··· Data to use

(* ===== verification/Strategy.v ===== *)
(** * Provider selection (src/src/routing/strategy.rs)

    From the configured providers to the ordered list of candidates for one
    request: eligibility by pool or model, the ordering of each policy, prefix
    affinity with its fallbacks, rendezvous hashing, and the feature-gated
    reordering by runtime signals.  SHA-256 is an argument.  [ranked_before] says
    what each policy promises of two candidates. *)
From S2P Require Import Prelude Str F64 F64Facts Config ModelPools Chat Provider Resilience Metrics Lru.
From S2P Require Import PrefixFingerprint PrefixAffinity RuntimeSignals.

Open Scope string_scope.
Open Scope list_scope.
Open Scope Z_scope.

Module Strategy.
Import Config.

Definition IN_FLIGHT_LATENCY_PENALTY_MS : F64.t := F64.of_Z 25.
Definition QUEUE_PRESSURE_PENALTY_MS : F64.t := F64.of_Z 10.
Definition RECENT_ERROR_PENALTY_MS : F64.t := F64.of_Z 250.
Definition HALF_OPEN_CIRCUIT_PENALTY_MS : F64.t := F64.of_Z 10000.
Definition OPEN_CIRCUIT_PENALTY_MS : F64.t := F64.of_Z 1000000.

Definition Entry : Type := Provider.ProviderEntry.
Definition pname (e : Entry) : string := Provider.name (Provider.provider e).

Record CandidateSelection := {
  candidates : list Entry;
  effective_policy : RoutingPolicy;
  reason : string
}.

Definition resolve_model_alias (aliases : gmap string string) (requested_model : string) : string :=
  default requested_model (aliases !! requested_model).

Definition effective_routing_policy (requested_model : option string)
  (routing_policy : RoutingPolicy) (pools : ModelPools.ModelPoolIndex) : RoutingPolicy :=
  default routing_policy
    ((requested_model ≫= ModelPools.pool_for_public_model pools) ≫= ModelPools.policy).

(** ** Scores *)

Definition provider_cost (e : Entry) : F64.t :=
  F64.add (Provider.cost_per_1k_input_tokens (Provider.pricing e))
          (Provider.cost_per_1k_output_tokens (Provider.pricing e)).

Definition positive (x : F64.t) : bool := F64.gtb x F64.zero.

Definition provider_latency_ms (e : Entry) (snap : option Metrics.MetricsSnapshot) : F64.t :=
  default F64.infinity
    (snap ≫= fun s =>
       or_else (opt_filter positive (Metrics.snap_p95_latency_ms_by_provider s !! pname e))
               (opt_filter positive (Metrics.snap_avg_latency_ms_by_provider s !! pname e))).

Definition recent_error_count (s : Metrics.MetricsSnapshot) (provider_name : string) : Z :=
  match Metrics.snap_recent_provider_errors_by_provider_and_category s !! provider_name with
  | Some categories => foldl (fun acc e => u64_add acc e.2) 0 (btree_items categories)
  | None => 0
  end.

Definition circuit_penalty_ms (s : Resilience.CircuitState) : F64.t :=
  match s with
  | Resilience.Closed => F64.zero
  | Resilience.HalfOpen => HALF_OPEN_CIRCUIT_PENALTY_MS
  | Resilience.Open => OPEN_CIRCUIT_PENALTY_MS
  end.

Definition provider_latency_score (e : Entry) (snap : option Metrics.MetricsSnapshot)
  (resilience : option Resilience.ResilienceRegistry) : F64.t :=
  let score := provider_latency_ms e snap in
  let score := match snap with
    | Some s =>
        let score := F64.add score
          (F64.mul (F64.of_Z (default 0 (Metrics.snap_in_flight_requests_by_provider s !! pname e)))
             IN_FLIGHT_LATENCY_PENALTY_MS) in
        let score := F64.add score
          (F64.mul (default F64.zero (Metrics.snap_queue_pressure_by_provider s !! pname e))
             QUEUE_PRESSURE_PENALTY_MS) in
        F64.add score
          (F64.mul (F64.of_Z (recent_error_count s (pname e))) RECENT_ERROR_PENALTY_MS)
    | None => score
    end in
  match resilience with
  | Some r => F64.add score (circuit_penalty_ms (Resilience.circuit_state r (pname e)))
  | None => score
  end.

(** ** Candidates of a policy *)

(** Is the provider eligible for the model: a member of its pool, or, without
    a pool, one that serves the model. *)
Definition eligible (pool : option ModelPools.ModelPool) (requested_model : string) (e : Entry) :
  bool :=
  match pool with
  | Some pool => bool_decide (pname e ∈ ModelPools.members pool)
  | None => Provider.supports_model (Provider.provider e) requested_model
  end.

Definition by_priority_then_name : Entry -> Entry -> comparison :=
  then_with (cmp_on Provider.priority Z.compare) (cmp_on pname String.compare).

(** The comparator passed to [sort_by]. *)
Definition policy_cmp (policy : RoutingPolicy) (snap : option Metrics.MetricsSnapshot)
  (resilience : option Resilience.ResilienceRegistry) : Entry -> Entry -> comparison :=
  match policy with
  | Priority | PrefixAffinity => by_priority_then_name
  | Cost => then_with (cmp_on provider_cost F64.total_cmp) by_priority_then_name
  | Latency =>
      then_with (cmp_on (fun e => provider_latency_score e snap resilience) F64.total_cmp)
        by_priority_then_name
  end.

Definition candidate_providers_for_policy (providers : list Entry)
  (requested_model : option string) (policy : RoutingPolicy)
  (snap : option Metrics.MetricsSnapshot) (pools : ModelPools.ModelPoolIndex)
  (resilience : option Resilience.ResilienceRegistry) : list Entry :=
  match requested_model with
  | None => []
  | Some model =>
      let pool := ModelPools.pool_for_public_model pools model in
      sort_by (policy_cmp policy snap resilience)
        (filter (fun e => eligible pool model e = true) providers)
  end.

Definition candidate_providers (providers : list Entry) (requested_model : option string)
  (policy : RoutingPolicy) (snap : option Metrics.MetricsSnapshot)
  (pools : ModelPools.ModelPoolIndex) (resilience : option Resilience.ResilienceRegistry) :
  list Entry :=
  candidate_providers_for_policy providers requested_model
    (effective_routing_policy requested_model policy pools) snap pools resilience.

Definition select_provider (providers : list Entry) (requested_model : option string)
  (pools : ModelPools.ModelPoolIndex) : option Entry :=
  head (candidate_providers providers requested_model Priority None pools None).

Definition routing_decision_reason (policy : RoutingPolicy) (selected : option Entry)
  (snap : option Metrics.MetricsSnapshot) : string :=
  match policy with
  | Priority => "priority"
  | Cost => "lowest_cost"
  | PrefixAffinity => "fallback"
  | Latency =>
      match selected with
      | None => "no_provider"
      | Some e =>
          if is_some_and (snap ≫= fun s => Metrics.snap_p95_latency_ms_by_provider s !! pname e)
               positive
          then "recent_latency_p95"
          else if is_some_and
                    (snap ≫= fun s => Metrics.snap_avg_latency_ms_by_provider s !! pname e) positive
          then "average_latency"
          else "no_latency_data"
      end
  end.

(** ** Affinity helpers *)

Definition is_open_circuit (resilience : option Resilience.ResilienceRegistry) (e : Entry) : bool :=
  is_some_and resilience (fun r =>
    match Resilience.circuit_state r (pname e) with Resilience.Open => true | _ => false end).

Definition provider_has_recent_errors (snap : option Metrics.MetricsSnapshot)
  (provider_name : string) : bool :=
  is_some_and snap (fun s => 0 <? recent_error_count s provider_name).

Definition provider_in_flight (s : Metrics.MetricsSnapshot) (provider_name : string) : Z :=
  default 0 (Metrics.snap_in_flight_requests_by_provider s !! provider_name).

Definition provider_queue_pressure (s : Metrics.MetricsSnapshot) (provider_name : string) : Z :=
  F64.ceil_as_u64 (default F64.zero (Metrics.snap_queue_pressure_by_provider s !! provider_name)).

Definition load_within_threshold (snap : option Metrics.MetricsSnapshot) (provider_name : string)
  (cands : list Entry) (threshold : Z) : bool :=
  match snap with
  | None => true
  | Some s =>
      let min_in_flight :=
        default 0 (min_list (map (fun e => provider_in_flight s (pname e)) cands)) in
      let min_queue_pressure :=
        default 0 (min_list (map (fun e => provider_queue_pressure s (pname e)) cands)) in
      (provider_in_flight s provider_name <=? u64_sat_add min_in_flight threshold)
      && (provider_queue_pressure s provider_name <=? u64_sat_add min_queue_pressure threshold)
  end.

Definition move_provider_to_front (cands : list Entry) (provider_name : string) : list Entry :=
  filter (fun e => pname e = provider_name) cands ++
  filter (fun e => pname e <> provider_name) cands.

Definition order_open_circuits_last (cands : list Entry)
  (resilience : option Resilience.ResilienceRegistry) : list Entry :=
  sort_by (then_with (cmp_on (is_open_circuit resilience) bool_compare) by_priority_then_name) cands.

(** [enumerate().map(..).collect::<BTreeMap<_, _>>()]: the position of each
    name, the last one where a name repeats. *)
Definition baseline_positions (cands : list Entry) : gmap string nat :=
  snd (foldl (fun '(i, m) e => (S i, <[ pname e := i ]> m)) (O, ∅) cands).

(** Indexing the map with a candidate's name. *)
Definition position (positions : gmap string nat) (e : Entry) : nat :=
  default O (positions !! pname e).

Definition load_score (snap : option Metrics.MetricsSnapshot)
  (resilience : option Resilience.ResilienceRegistry) (e : Entry) : Z :=
  let circuit_penalty := if is_open_circuit resilience e then 1000000 else 0 in
  match snap with
  | None => circuit_penalty
  | Some s =>
      u64_sat_add
        (u64_sat_add
           (Z.max (provider_in_flight s (pname e)) (provider_queue_pressure s (pname e)))
           (u64_sat_mul (recent_error_count s (pname e)) 1000))
        circuit_penalty
  end.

······

→ What is needed
Above this task is a listing. Restate, word for word and with nothing added, the lines from the one with "let score := match snap with" through the one with "(F64.mul (default F64.zero".

→ Solution to this exercise
  let score := match snap with
    | Some s =>
        let score := F64.add score
          (F64.mul (F64.of_Z (default 0 (Metrics.snap_in_flight_requests_by_provider s !! pname e)))
             IN_FLIGHT_LATENCY_PENALTY_MS) in
        let score := F64.add score
          (F64.mul (default F64.zero (Metrics.snap_queue_pressure_by_provider s !! pname e))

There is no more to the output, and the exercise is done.